恰在此时,上苍有眼,在α国的西北角的乌驼斯尼基的山区里,地质工程师经过多年探索,终于发现了品位较高的稀土矿藏。稀土有工业“黄金”之称,广泛用于军事领域,比如大幅度提高用于制造坦克、飞机、导弹的钢材、铝合金、镁合金、钛合金的战术性能。而且,稀土同样是电子、激光、核工业、超导等诸多高科技的润滑剂。稀土科技一旦用于军事,必然带来军事科技的跃升。美军在二十一世纪冷战后几次局部战争中压倒性胜利,正缘于稀土科技领域的超人一等。
稀土的发现,像是上帝给予α国格外的恩赐,他们毫无节制地出口到世界各地,换回大量的黄金和钞票,国民的福利不降反增,人人都过着大布尔乔亚的生活,一时成为全球人人向往的伊甸园。那时α国的公民特别希望哈雷继续给他们带来福音过人间天堂的生活,于是又花枝招展上街游行。
因此,哈雷总统奇迹般地成为西方国家在任最长的总统。中途,虽然换过一次总统,那是选民忽然审美疲劳,想换换口味。新任总统思虑长远,开始控制稀土出口。直接的反映就是财政收紧,福利下降。这可不行。人是趋利的(在这点上他们就是动物)。动了大家的奶酪,怎么可以!
于是人们强烈怀念哈雷,总统换届,哈雷,就复辟了。哈雷一味讨好选民,滥施福利,人们在乐不思蜀中,居然连一个最简单的统计和推演都懒得做:稀土矿藏可以用多少年?用完后,国家靠什么维持高福利?当“续我工程”走向成熟时,正是他们稀土元素耗尽时,几十年一个循环,国家寅吃卯粮,很快又进入靠举债度日的虚胖的日子,债务国频频催债,民众又开始上街行使他们的民主权利。
哈雷总统一心想全身而退,流芳百世,不想弄个晚节不保,鼠窜下台。就在这个危难之秋,“续我工程”像一片金黄的叶片,从秋水中露出它尖嫩的小角,在太阳下闪烁着迷人而炫目的金毫。
“你估计一下,如果‘续我工程’正式推向市场,经济价值该有多少?”哈雷总统问阿克留什议长。
“这个呀!”议长少有的惊呼一声,银白色的长胡和长发一起台风似的摆荡起来,“不可估量不可估量!”
“阿克留什,你能用数据说话吗?”
“哈哈,数据?这个还要算吗?你真要数据,我现在也只能给你个大概。

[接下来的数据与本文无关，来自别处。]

(** Two contents of a file that are the same, or hold the same state. *)
Definition same_file (a b : option (list byte)) : Prop :=
  a = b \/ exists t t' root root', a = Some t /\ b = Some t' /\ ls_parse t = Some root /\ ls_parse t' = Some root' /\ same_state root root'.

Lemma write_atomic_cases (cw cr : list byte -> bool) (path t : list byte) (fs : gmap (list byte) (list byte)) : tmp_path path <> path ->
  let '(r, fs') := write_atomic cw cr path t fs in
  (forall q, q <> path -> q <> tmp_path path -> fs' !! q = fs !! q)
  /\ (r = Ok tt /\ fs' !! path = Some t \/ (exists e, r = Err e) /\ fs' !! path = fs !! path).
Proof.
  intros Ht. unfold write_atomic. destruct (cw (tmp_path path)); cbn [negb]; [|split; [done|right; by eauto]].
  destruct (cr path); cbn [negb].
  - split; [intros q H1 H2; rewrite lookup_insert_ne, lookup_delete_ne, lookup_insert_ne by done; done|].
    left. split; [done|]. by rewrite lookup_insert_eq.
  - split; [intros q H1 H2; by rewrite lookup_insert_ne|]. right. split; [by eauto|]. by rewrite lookup_insert_ne.
Qed.
Lemma write_atomic_ok (cw cr : list byte -> bool) (path t : list byte) (fs : gmap (list byte) (list byte)) : cw (tmp_path path) = true -> cr path = true -> (write_atomic cw cr path t fs).1 = Ok tt.
Proof. intros H1 H2. unfold write_atomic. by rewrite H1, H2. Qed.

(** A file that was patched: what it held, and what it holds. *)
Definition patched (fs fs' : gmap (list byte) (list byte)) (q : list byte) (prev : option Value) : Prop :=
  exists t root root', fs !! q = Some t /\ ls_parse t = Some root /\ patch_value root = Ok (Some (prev, root')) /\ fs' !! q = Some (ls_print root').

Lemma patch_local_state_cases (cw cr : list byte -> bool) (path : list byte) (fs : gmap (list byte) (list byte)) : tmp_path path <> path ->
  let '(r, fs') := patch_local_state cw cr path fs in
  (forall q, q <> path -> q <> tmp_path path -> fs' !! q = fs !! q)
  /\ match r with Ok (Some prev) => patched fs fs' path prev | _ => fs' !! path = fs !! path end.
Proof.
  intros Ht. unfold patch_local_state, read_local_state.
  destruct (fs !! path) as [t|] eqn:Ef; [|done]. cbn [ok_or mbind result_bind]. unfold from_utf8. destruct (utf8_valid t); [|done].
  cbn [context mbind result_bind]. destruct (ls_parse t) as [root|] eqn:Ep; [|done]. cbn [ok_or mbind result_bind].
  destruct (patch_value root) as [[[prev root']|]|e|e] eqn:Ev; [|done..].
  pose proof (write_atomic_cases cw cr path (ls_print root') fs Ht) as Hw. destruct (write_atomic _ _ _ _ _) as [r fs'].
  destruct Hw as [Hq [[-> Hp]|[[e ->] Hp]]]; (split; [done|]); [by exists t, root, root'|]. by rewrite Hp.
Qed.

Lemma patch_all_cases (cw cr : list byte -> bool) : forall paths (fs : gmap (list byte) (list byte)), NoDup paths -> (forall p, p ∈ paths -> tmp_path p ∉ paths) ->
  let '(restores, _, fs') := patch_all cw cr paths fs in
  NoDup (map lr_path restores) /\ (forall p, p ∈ map lr_path restores -> p ∈ paths)
  /\ forall q, q ∉ map tmp_path paths ->
       (q ∉ map lr_path restores -> fs' !! q = fs !! q)
       /\ forall prev, mkLocalStateRestore q prev ∈ restores -> patched fs fs' q prev.
Proof.
  induction paths as [|p paths IH]; intros fs Hn Ht; cbn [patch_all].
  { split_and!; [constructor|done|]. intros q _. split; [done|]. intros prev Hi. by apply not_elem_of_nil in Hi. }
  apply NoDup_cons in Hn as [Hp Hn]. assert (Hself : tmp_path p <> p) by (intros E; eapply (Ht p); [left|rewrite E; left]).
  pose proof (patch_local_state_cases cw cr p fs Hself) as Hc. destruct (patch_local_state cw cr p fs) as [r fs1]. destruct Hc as [Hq Hr].
  specialize (IH fs1 Hn). destruct (patch_all cw cr paths fs1) as [[restores n] fs2].
  destruct IH as (Hnd & Hsub & Hall); [intros p' Hp' Hx; eapply Ht; [right; exact Hp'|by right]|].
  assert (Hpt : p ∉ map tmp_path paths).
  { intros (p' & -> & Hp')%list_elem_of_fmap. eapply Ht; [right; exact Hp'|left]. }
  assert (Hp1 : fs2 !! p = fs1 !! p) by (apply (Hall p Hpt); intros Hx; by apply Hp, Hsub).
  assert (Hrest : forall q, q <> p -> q ∉ map tmp_path (p :: paths) -> (q ∉ map lr_path restores -> fs2 !! q = fs !! q)
    /\ forall prev, mkLocalStateRestore q prev ∈ restores -> patched fs fs2 q prev).
  { intros q Hne Hqt. cbn [map] in Hqt. apply not_elem_of_cons in Hqt as [Hqp Hqt]. destruct (Hall q Hqt) as [Ha Hb]. rewrite <-(Hq q Hne Hqp).
    split; [done|]. intros prev Hi. destruct (Hb prev Hi) as (t & root & root' & Hx). exists t, root, root'. by rewrite <-(Hq q Hne Hqp). }
  assert (Hold : (forall prev, r <> Ok (Some prev)) -> NoDup (map lr_path restores) /\ (forall p', p' ∈ map lr_path restores -> p' ∈ p :: paths)
    /\ forall q, q ∉ map tmp_path (p :: paths) -> (q ∉ map lr_path restores -> fs2 !! q = fs !! q)
       /\ forall prev, mkLocalStateRestore q prev ∈ restores -> patched fs fs2 q prev).
  { intros Hnot. split_and!; [done|intros; right; by apply Hsub|]. intros q Hqt. destruct (decide (q = p)) as [->|Hne]; [|by apply Hrest].
    split; [intros _; rewrite Hp1; destruct r as [[prev|]|e|e]; [by destruct (Hnot prev)|done..]|].
    intros prev Hi. exfalso. apply Hp, Hsub, list_elem_of_fmap. by exists (mkLocalStateRestore p prev). }
  destruct r as [[prev|]|e|e]; [|by apply Hold..].
  cbn [map lr_path]. split_and!.
  - apply NoDup_cons. split; [intros Hx; by apply Hp, Hsub|done].
  - intros p' [->|Hx]%elem_of_cons; [left|right; by apply Hsub].
  - intros q Hqt. destruct (decide (q = p)) as [->|Hne].
    + split; [intros Hx; destruct Hx; left|]. intros prev' [[= ->]|Hi]%elem_of_cons.
      * destruct Hr as (t & root & root' & Hx). exists t, root, root'. by rewrite Hp1.
      * exfalso. apply Hp, Hsub, list_elem_of_fmap. by exists (mkLocalStateRestore p prev').
    + destruct (Hrest q Hne Hqt) as [Ha Hb]. split; [intros Hx; apply Ha; intros Hy; apply Hx; by right|].
      intros prev' [[= -> ->]|Hi]%elem_of_cons; [done|by apply Hb].
Qed.

(** What the program writes into the files of [fs] is read back. *)
Definition files_read_back (fs : gmap (list byte) (list byte)) : Prop :=
  forall p t root prev root', fs !! p = Some t -> ls_parse t = Some root -> patch_value root = Ok (Some (prev, root')) ->
    reads_back root' /\ forall root'', restore_value prev root' = Some root'' -> reads_back root''.

Lemma drop_quic_guard_cases (cw cr : list byte -> bool) (fs0 : gmap (list byte) (list byte)) : files_read_back fs0 -> forall restores (fs : gmap (list byte) (list byte)), NoDup (map lr_path restores) ->
  (forall p, p ∈ map lr_path restores -> (tmp_path p ∉ map lr_path restores) /\ cw (tmp_path p) = true /\ cr p = true) ->
  forall q, q ∉ map (fun i => tmp_path (lr_path i)) restores ->
    (q ∉ map lr_path restores -> (drop_quic_guard cw cr restores fs) !! q = fs !! q)
    /\ forall prev, mkLocalStateRestore q prev ∈ restores -> patched fs0 fs q prev -> same_file (fs0 !! q) ((drop_quic_guard cw cr restores fs) !! q).
Proof.
  intros Hback. induction restores as [|[p prev] restores IH]; intros fs Hn Ht q Hq; cbn [drop_quic_guard foldl].
  { split; [done|]. intros prev Hi. by apply not_elem_of_nil in Hi. }
  cbn [map lr_path] in *. apply NoDup_cons in Hn as [Hp Hn]. apply not_elem_of_cons in Hq as [Hqp Hq].
  destruct (Ht p) as (Hself & Hw & Hr); [left|]. assert (Hself' : tmp_path p <> p) by (intros E; apply Hself; rewrite E; left).
  assert (Ht' : forall p', p' ∈ map lr_path restores -> (tmp_path p' ∉ map lr_path restores) /\ cw (tmp_path p') = true /\ cr p' = true).
  { intros p' Hp'. destruct (Ht p') as (Hx & Hy); [by right|]. split; [intros Hz; apply Hx; by right|done]. }
  assert (Hkeep : forall q, q <> p -> q <> tmp_path p -> (restore_local_state cw cr (mkLocalStateRestore p prev) fs).2 !! q = fs !! q).
  { intros q' Hne Hne'. unfold restore_local_state. cbn [lr_path lr_previous]. destruct (fs !! p) eqn:Ef; [|done].
    destruct (_ ≫= _) as [root|e|e]; [|done..]. destruct (restore_value prev root) as [r|]; [|done].
    pose proof (write_atomic_cases cw cr p (ls_print r) fs Hself') as Hc. destruct (write_atomic _ _ _ _ _) as [x fs']. by apply Hc. }
  set (fs1 := (restore_local_state cw cr (mkLocalStateRestore p prev) fs).2) in *.
  destruct (IH fs1 Hn Ht' q Hq) as [Ha Hb]. unfold drop_quic_guard in Ha, Hb. split.
  - intros Hx. apply not_elem_of_cons in Hx as [Hne Hx]. rewrite Ha by done. by apply Hkeep.
  - intros prev' [[= -> ->]|Hi]%elem_of_cons Hpat.
    + rewrite Ha by done. destruct Hpat as (t & root & root' & Hf & Hpr & Hv & Hf').
      destruct (patch_then_restore _ _ _ Hv) as (_ & root'' & Hrv & Hs). unfold fs1, restore_local_state, read_local_state. cbn [lr_path lr_previous].
      rewrite Hf'. cbn [ok_or mbind result_bind]. rewrite from_utf8_valid by apply ls_print_utf8. cbn [mbind result_bind].
      destruct (Hback p t root prev root' Hf Hpr Hv) as [Hb1 Hb2]. rewrite Hb1. cbn [ok_or]. rewrite Hrv. right.
      pose proof (write_atomic_cases cw cr p (ls_print root'') fs Hself') as Hc. pose proof (write_atomic_ok cw cr p (ls_print root'') fs Hw Hr) as Hok.
      destruct (write_atomic _ _ _ _ _) as [x fs']. cbn [fst] in Hok. subst x. destruct Hc as [_ [[_ Hl]|[[e He] _]]]; [|done]. cbn [snd].
      exists t, (ls_print root''), root, root''. rewrite Hf, Hl. split_and!; [done..|by apply Hb2|done].
    + apply (Hb prev' Hi). destruct Hpat as (t & root & root' & Hf & Hpr & Hv & Hf'). exists t, root, root'. split_and!; [done..|].
      rewrite <-Hf'. apply Hkeep; [|done]. intros ->. apply Hp, list_elem_of_fmap. by exists (mkLocalStateRestore p prev').
Qed.

(** After [install] the files it changed have QUIC off; when the guard is dropped, nobody has
    written them in between and they can be written, every file (but the temporary ones) is
    as it was or holds the same state.  The values written are those that serde_json reads
    back. *)
Theorem quic_restored (cw cr cw' cr' : list byte -> bool) (paths : list (list byte)) (fs : gmap (list byte) (list byte)) restores fs1 :
  NoDup paths -> (forall p, p ∈ paths -> tmp_path p ∉ paths) ->
  (forall p, p ∈ paths -> cw' (tmp_path p) = true /\ cr' p = true) ->
  files_read_back fs -> install cw cr paths fs = (Ok restores, fs1) ->
  (forall i, i ∈ restores -> exists root, ls_parse <$> (fs1 !! lr_path i) = Some (Some root) /\ quic_off root)
  /\ forall q, q ∉ map tmp_path paths -> same_file (fs !! q) ((drop_quic_guard cw' cr' restores fs1) !! q).
Proof.
  intros Hn Ht Hw Hback Hi. assert (Hall : exists n, patch_all cw cr paths fs = (restores, n, fs1)).
  { unfold install in Hi. destruct paths as [|p0 paths]; [done|]. destruct (patch_all _ _ _ _) as [[l n] f]. case_bool_decide; [done|]. simplify_eq. by eexists. }
  destruct Hall as [n Hall]. pose proof (patch_all_cases cw cr paths fs Hn Ht) as Hc. rewrite Hall in Hc. destruct Hc as (Hnd & Hsub & Hq).
  assert (Hnt : forall p, p ∈ paths -> p ∉ map tmp_path paths).
  { intros p Hp (p' & -> & Hp')%list_elem_of_fmap. by eapply Ht. }
  split.
  - intros [p prev] Hp. destruct (Hq p) as [_ Hpat]; [apply Hnt, Hsub, list_elem_of_fmap; by exists (mkLocalStateRestore p prev)|].
    destruct (Hpat prev Hp) as (t & root & root' & Ht0 & Hp0 & Hv & Hf). exists root'. cbn [lr_path]. rewrite Hf. cbn.
    destruct (Hback p t root prev root' Ht0 Hp0 Hv) as [-> _].
    split; [done|]. by apply patch_then_restore in Hv as [Hv _].
  - intros q Hqt. destruct (Hq q Hqt) as [Ha Hb].
    destruct (drop_quic_guard_cases cw' cr' fs Hback restores fs1 Hnd) with (q := q) as [Hc Hd].
    + intros p Hp. split; [intros Hx; eapply Ht; [by apply Hsub, Hp|by apply Hsub]|by apply Hw, Hsub].
    + intros (i & -> & Hx)%list_elem_of_fmap. apply Hqt, list_elem_of_fmap. exists (lr_path i). split; [done|]. apply Hsub, list_elem_of_fmap. by exists i.
    + destruct (decide (q ∈ map lr_path restores)) as [Hx|Hx]; [|left; rewrite Hc, Ha by done; done].
      apply list_elem_of_fmap in Hx as ([p prev] & -> & Hx). cbn [lr_path] in *. eauto.
Qed.
End Restored.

这样说吧,每个人都怕死都想永生,对不?OK,现在,这个蓝色星球上一共有105亿六千万人口,他们每个人都愿意哪怕是倾家荡产,也愿意去‘续我工程’,对吧,考虑到目前这个工程的复杂性、艰难性和唯一性,每项“续我工程”收3600万美元,不算贵吧?好,我承认,可能有70%的人付不起这么高昂的费用,我们现在就算30%,大约有31.3亿人口,用这个数字乘以3600万。就是11.6万亿呀。这还只是直接营销收入,如果加上衍生品、IPO,总值应该以百万亿计。”
哈雷陷在沙发里,他的想象是盘旋在黑洞口的粒子,急遽下坠,在那漆黑的深谷里呼啸着。“逻辑上讲,‘续我工程’里隐含的克隆人类罪和杀人罪——无论是间接的还是直接的——还有反人类罪,园区里的每个参与项目的人,或多或少,都是这些罪行的参与者、执行者,如果我们严格执法,可以判处园区内每个人有罪,对吧?”哈雷道。
阿克留什慢慢在沙发上坐下,半闭着眼,微微晃动着身子,琢磨着哈雷的话。MY GOD!园区可有近六千工作人员,如果真的都判他们的徒刑,监狱还不够用呢。再说,这样的刑判,可能和“续我工程”一样前无古人——一次性判这么多人共同犯罪?阿克留什还是不吭气,他感到,这只是序幕,好戏还在后头。
“当然,他们都是科学工作者。”哈雷道,“也许,他们犯罪是无心的,属于过失犯罪,他们只是想在科学领域进行一次前无古人的突破。但,法律不问动机。因此,我们对‘续我工程’的项目策划人、投资人和执行人还是要依律审判。这点,阿克留什,你和我的观点一样的,对吧。我和你想法不一样的是,审判后,并不予特赦。也就是说,是真判,而不是走过场式的假判。阿克留什,你不要这样看着我,我知道你在想什么。”
阿克留什取过一支大雪茄,但并不点上,而是放在鼻下闻着干烟丝的味道。他心里有居烈活动时,就会有这个动作。作为老朋友,哈雷懂。
“阿克留什,我是这样设想的,判了他们,但不让他们坐牢,让他们还待在原地,他们不是群体性犯罪吗?我们就把他们群体性地关在一起,也就是说,把“续我工程”的园区,变为一个大的监狱,我们呢,只是在四周加强警戒,切断他们与外界的一切联系。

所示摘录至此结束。